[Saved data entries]
::::
(* ===== verification/VideoHonesty.v ===== *)
(** * What the decoder is told

    The worker of [VideoWorker] over the receiver of [Receiver]: for every
    sequence of turns it does not panic, the frames it delivers are within the
    configured limits, and a frame marked contiguous follows the frame delivered
    before it without a loss in between. *)

From stdpp Require Import gmap strings.
From S2P Require Import Prelude Types Rtp Replay BTree Reorder Fec Assembler Control Nack Crypto Srtp Rtcp Stun F64 Bandwidth StageTimings Feedback Receiver VideoSession VideoWorker.

(** ** The worker's output *)

(** [mark] over what leaves the worker: the decoder sees the delivered frames,
    the events report the losses. *)
Definition mark_output (whole : bool) (o : output) : option bool :=
  match o with
  | Event e => Some (whole && negb (loses e))
  | Media frame => if mf_contiguous frame && negb whole then None else Some true
  | SendTo _ _ => Some whole
  end.
Fixpoint heard (whole : bool) (outs : list output) : option bool :=
  match outs with
  | [] => Some whole
  | o :: outs => match mark_output whole o with Some whole => heard whole outs | None => None end
  end.

Lemma heard_app whole outs more :
  heard whole (outs ++ more) = match heard whole outs with Some whole => heard whole more | None => None end.
Proof. revert whole. induction outs as [|o outs IH]; intros whole; [done|]. cbn. by destruct (mark_output whole o). Qed.

Definition is_media (o : output) : bool := match o with Media _ => true | _ => false end.
Definition tells_loss (o : output) : bool := match o with Event e => loses e | _ => false end.

(** What an accepted output means: no loss lies between a frame that claims
    contiguity and the frame before it. *)
Lemma heard_quiet whole middle whole' :
  heard whole middle = Some whole' -> whole' = true -> Forall (fun o => is_media o = false) middle ->
  whole = true /\ Forall (fun o => tells_loss o = false) middle.
Proof.
  revert whole. induction middle as [|o middle IH]; intros whole Hh Hw Hm; cbn in *; [by simplify_eq|].
  apply Forall_cons in Hm as [Ho Hm]. destruct o as [e|f|p q]; cbn in *; [|done|].
  - destruct (IH _ Hh Hw Hm) as [Hall Hrest]. apply andb_true_iff in Hall as [-> Hl].
    split; [done|]. constructor; [by apply negb_true_iff|done].
  - destruct (IH _ Hh Hw Hm). by split; [|constructor].
Qed.

Lemma heard_contiguous before middle frame after w :
  heard true (before ++ middle ++ Media frame :: after) = Some w -> mf_contiguous frame = true ->
  Forall (fun o => is_media o = false) middle -> Forall (fun o => tells_loss o = false) middle.
Proof.
  rewrite heard_app. destruct (heard true before) as [w1|]; [|done]. rewrite heard_app.
  destruct (heard w1 middle) as [w2|] eqn:Hm; [|done]. cbn. intros Hh Hc Hno. rewrite Hc in Hh. cbn in Hh.
  destruct w2; [|done]. by eapply heard_quiet.
Qed.

(** ** The worker's invariant *)

Section Honesty.
Context `{CryptoLaws}.
Context (try_send : nat -> TrySend) (transport_origin : Z) (stun_credentials : option NvstStunCredentials).
Context (cfg : NvstVideoConfig).
Import VideoWorker.

(** [whole] for the decoder follows from [whole] for the receiver unless the
    channel refused a frame. *)
Definition worker_sound (whole : bool) (self : t) : Prop :=
  exists w, sound cfg w (receiver self) /\ (w = true -> video_delivery_gap self = false -> whole = true).

Definition output_ok (o : output) : Prop :=
  match o with
  | Media frame => mf_codec frame = label (video_codec cfg) /\ zlen (mf_payload frame) <= max_access_unit_bytes cfg
      /\ mf_ssrc frame = None
  | _ => True
  end.

Definition worker_yields (whole : bool) (self : t) (outs : list output) : Prop :=
  exists whole', heard whole outs = Some whole' /\ worker_sound whole' self /\ Forall output_ok outs.

Lemma worker_nil whole self : worker_sound whole self -> worker_yields whole self [].
Proof. intros. exists whole. split_and!; [done|done|constructor]. Qed.

Lemma worker_app whole self self' outs more :
  worker_yields whole self outs -> (forall w, worker_sound w self -> worker_yields w self' more) ->
  worker_yields whole self' (outs ++ more).
Proof.
  intros (w1 & Hh & Hs & Ho) Hm. destruct (Hm w1 Hs) as (w2 & Hh2 & Hs2 & Ho2). exists w2.
  rewrite heard_app, Hh. split_and!; [done|done|by apply Forall_app].
Qed.

(** Outputs that are not frames and tell of no loss. *)
Lemma worker_quiet whole self o :
  worker_sound whole self -> is_media o = false -> tells_loss o = false -> worker_yields whole self [o].
Proof.
  intros Hs Hm Hl. exists whole. destruct o as [e|f|p q]; cbn in *; [|done|].
  - rewrite Hl, andb_true_r. split_and!; [done|done|by repeat constructor].
  - split_and!; [done|done|by repeat constructor].
Qed.

(** The events of a receiver operation that is not a frame, forwarded as they
    are. *)
Lemma forward_optional_yields whole self rx event :
  (forall w, sound cfg w (receiver self) -> op_yields cfg w (rx, event)) ->
  (forall frame, event <> Some (EvFrame frame)) -> worker_sound whole self ->
  worker_yields whole (self <| receiver := rx |>) (forward_optional event).
Proof.
  intros Hop Hframe (w & Hs & Hgap). destruct (Hop w Hs) as (w' & Ht & Hs' & _). cbn [fst snd] in *.
  destruct event as [e|]; cbn [forward_optional event_list] in *.
  - exists (whole && negb (loses e)). split; [done|]. split; [|by repeat constructor]. exists w'. split; [done|].
    intros Hw' Hg. assert (Hm : mark w e = Some w') by (cbn in Ht; by destruct (mark w e)).
    assert (Hm' : w' = w && negb (loses e)) by (destruct e as [frame| | | | | | | | | | | |]; [by destruct (Hframe frame)|..]; cbn in Hm; by injection Hm).
    rewrite Hw' in Hm'. symmetry in Hm'. apply andb_true_iff in Hm' as [Hw ->]. rewrite Hgap; [done|done|exact Hg].
  - apply worker_nil. exists w'. cbn in Ht. injection Ht as ->. done.
Qed.

Lemma sound_with_feedback whole self f :
  (forall fb, feedback_ok fb -> feedback_ok (f fb)) -> worker_sound whole self -> worker_sound whole (with_feedback self f).
Proof.
  intros Hf (w & Hs & Hg). exists w. split; [|exact Hg]. apply sound_feedback; [done|]. apply Hf, Hs.
Qed.

(** A step of the worker: the decoder is not misled, and the invariant holds as
    long as the worker goes on. *)
Definition step_yields (whole : bool) (out : t * list output * bool) : Prop :=
  exists whole', heard whole out.1.2 = Some whole' /\ Forall output_ok out.1.2
    /\ (out.2 = true -> worker_sound whole' out.1.1).

Lemma worker_step whole self outs : worker_yields whole self outs -> step_yields whole (self, outs, true).
Proof. intros (w & ? & ? & ?). by exists w. Qed.

Lemma event_ok_output e : Forall output_ok [Event e].
Proof. by repeat constructor. Qed.

Lemma heard_optional whole event : exists whole', heard whole (forward_optional event) = Some whole'.
Proof. destruct event; by eexists. Qed.
Lemma optional_ok event : Forall output_ok (forward_optional event).
Proof. destruct event; [apply event_ok_output|constructor]. Qed.

Lemma shut_down_yields whole self now outs w :
  heard whole outs = Some w -> Forall output_ok outs -> step_yields whole (shut_down self now outs).
Proof.
  intros Hh Ho. unfold shut_down. destruct (NvstVideoReceiver.stop (receiver self) now) as [rx event].
  destruct (heard_optional w event) as [w' Hw']. exists w'. cbn. rewrite heard_app, Hh.
  split_and!; [done| |done]. apply Forall_app. split; [done|apply optional_ok].
Qed.

(** Steps in a row; the second is taken only when the first lets the worker go
    on. *)
Lemma step_app whole self outs next :
  step_yields whole (self, outs, true) -> (forall w, worker_sound w self -> step_yields w next) ->
  step_yields whole (next.1.1, outs ++ next.1.2, next.2).
Proof.
  intros (w1 & Hh & Ho & Hs) Hn. destruct (Hn w1 (Hs eq_refl)) as (w2 & Hh2 & Ho2 & Hs2). exists w2. cbn in *.
  rewrite heard_app, Hh. split_and!; [done|by apply Forall_app|done].
Qed.

Lemma step_stop whole self outs self' : step_yields whole (self, outs, false) -> step_yields whole (self', outs, false).
Proof. intros (w & ? & ? & _). by exists w. Qed.

(** ** Forwarding *)

Lemma published_ok f at_ fb : feedback_ok fb -> feedback_ok (NvstFeedbackState.publish_assembled_frame fb f at_).
Proof. intros. by apply (feedback_op fb (AssembledFrame f at_)). Qed.
Lemma retired_ok f fb : feedback_ok fb -> feedback_ok (NvstFeedbackState.retire_undelivered_frame fb f).
Proof. intros. by apply (feedback_op fb (UndeliveredFrame f)). Qed.

(** [w] is what the receiver's events say so far, [w2] what they say in the
    end: the receiver is ahead of the forwarding. *)
Lemma forward_one whole self w w1 w2 delivered_at forwarded_at event :
  mark w event = Some w1 -> event_ok cfg event -> sound cfg w2 (receiver self) ->
  (w = true -> video_delivery_gap self = false -> whole = true) ->
  let '(self', outs, running) := forward_receive_event try_send transport_origin self delivered_at forwarded_at event in
  exists whole', heard whole outs = Some whole' /\ Forall output_ok outs /\ sound cfg w2 (receiver self')
    /\ (running = true -> w1 = true -> video_delivery_gap self' = false -> whole' = true).
Proof.
  intros Hm He Hs Hg. unfold forward_receive_event.
  destruct event as [frame| | | | | | | | | | | |].
  2-13: cbn in Hm |- *; injection Hm as <-; eexists; split; [reflexivity|]; split; [apply event_ok_output|]; split; [done|];
    intros _ [Hw Hl]%andb_true_iff Hgap; rewrite (Hg Hw Hgap); exact Hl.
  cbn in Hm. destruct (au_contiguous frame && negb w) eqn:Hc; [done|]. injection Hm as <-. destruct He as [Hcodec Hlen].
  assert (Hpub : forall rx, sound cfg w2 rx -> forall f, (forall fb, feedback_ok fb -> feedback_ok (f fb)) ->
    sound cfg w2 (rx <| NvstVideoReceiver.feedback := f (NvstVideoReceiver.feedback rx) |>)).
  { intros rx Hrx f Hf. apply sound_feedback; [done|]. apply Hf, Hrx. }
  pose proof (Hpub _ Hs _ (published_ok (au_frame_index frame) delivered_at)) as Hs1.
  pose proof (Hpub _ Hs1 _ (retired_ok (au_frame_index frame))) as Hs2.
  cbn zeta. destruct (deliver_media_frame _) as [[]|[]] eqn:Hd.
  - exists true. split_and!; [| |exact Hs1|done].
    + cbn. destruct (au_contiguous frame), w, (video_delivery_gap self); cbn in *; try done; by rewrite Hg.
    + constructor; [|constructor]. cbn. by rewrite Hcodec.
  - eexists. split; [reflexivity|]. split; [apply event_ok_output|]. split; [exact Hs2|done].
  - eexists. split; [reflexivity|]. split; [apply event_ok_output|]. split; [exact Hs2|done].
Qed.

Lemma forward_all_yields events : forall whole self w w2 delivered_at forwarded_at,
  trace w events = Some w2 -> Forall (event_ok cfg) events -> sound cfg w2 (receiver self) ->
  (w = true -> video_delivery_gap self = false -> whole = true) ->
  step_yields whole (forward_all try_send transport_origin self delivered_at forwarded_at events).
Proof.
  induction events as [|e events IH]; intros whole self w w2 delivered_at forwarded_at Ht He Hs Hg; cbn [forward_all].
  { cbn in Ht. injection Ht as <-. exists whole. split_and!; [done|constructor|]. intros _. by exists w. }
  cbn in Ht. destruct (mark w e) as [w1|] eqn:Hm; [|done]. apply Forall_cons in He as [He1 He].
  pose proof (forward_one whole self w w1 w2 delivered_at forwarded_at e Hm He1 Hs Hg) as Hone.
  destruct (forward_receive_event _ _ _ _ _ _) as [[self1 outs] running]. destruct Hone as (whole1 & Hh & Ho & Hs1 & Hg1).
  destruct running; [|by eapply shut_down_yields].
  pose proof (IH whole1 self1 w1 w2 delivered_at forwarded_at Ht He Hs1 (Hg1 eq_refl)) as Hrest.
  destruct (forward_all _ _ self1 _ _ events) as [[self2 rest] running]. destruct Hrest as (whole2 & Hh2 & Ho2 & Hs2).
  exists whole2. cbn in *. rewrite heard_app, Hh. split_and!; [done|by apply Forall_app|done].
Qed.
::::
**WHAT YOU SHOULD DO**
Exactly the lines running from the top of the records to the line that contains "else Some true", inclusive, must be set down, and nothing more.

**EXPECTED ANSWER**
(* ===== verification/VideoHonesty.v ===== *)
(** * What the decoder is told

    The worker of [VideoWorker] over the receiver of [Receiver]: for every
    sequence of turns it does not panic, the frames it delivers are within the
    configured limits, and a frame marked contiguous follows the frame delivered
    before it without a loss in between. *)

From stdpp Require Import gmap strings.
From S2P Require Import Prelude Types Rtp Replay BTree Reorder Fec Assembler Control Nack Crypto Srtp Rtcp Stun F64 Bandwidth StageTimings Feedback Receiver VideoSession VideoWorker.

(** ** The worker's output *)

(** [mark] over what leaves the worker: the decoder sees the delivered frames,
    the events report the losses. *)
Definition mark_output (whole : bool) (o : output) : option bool :=
  match o with
  | Event e => Some (whole && negb (loses e))
  | Media frame => if mf_contiguous frame && negb whole then None else Some true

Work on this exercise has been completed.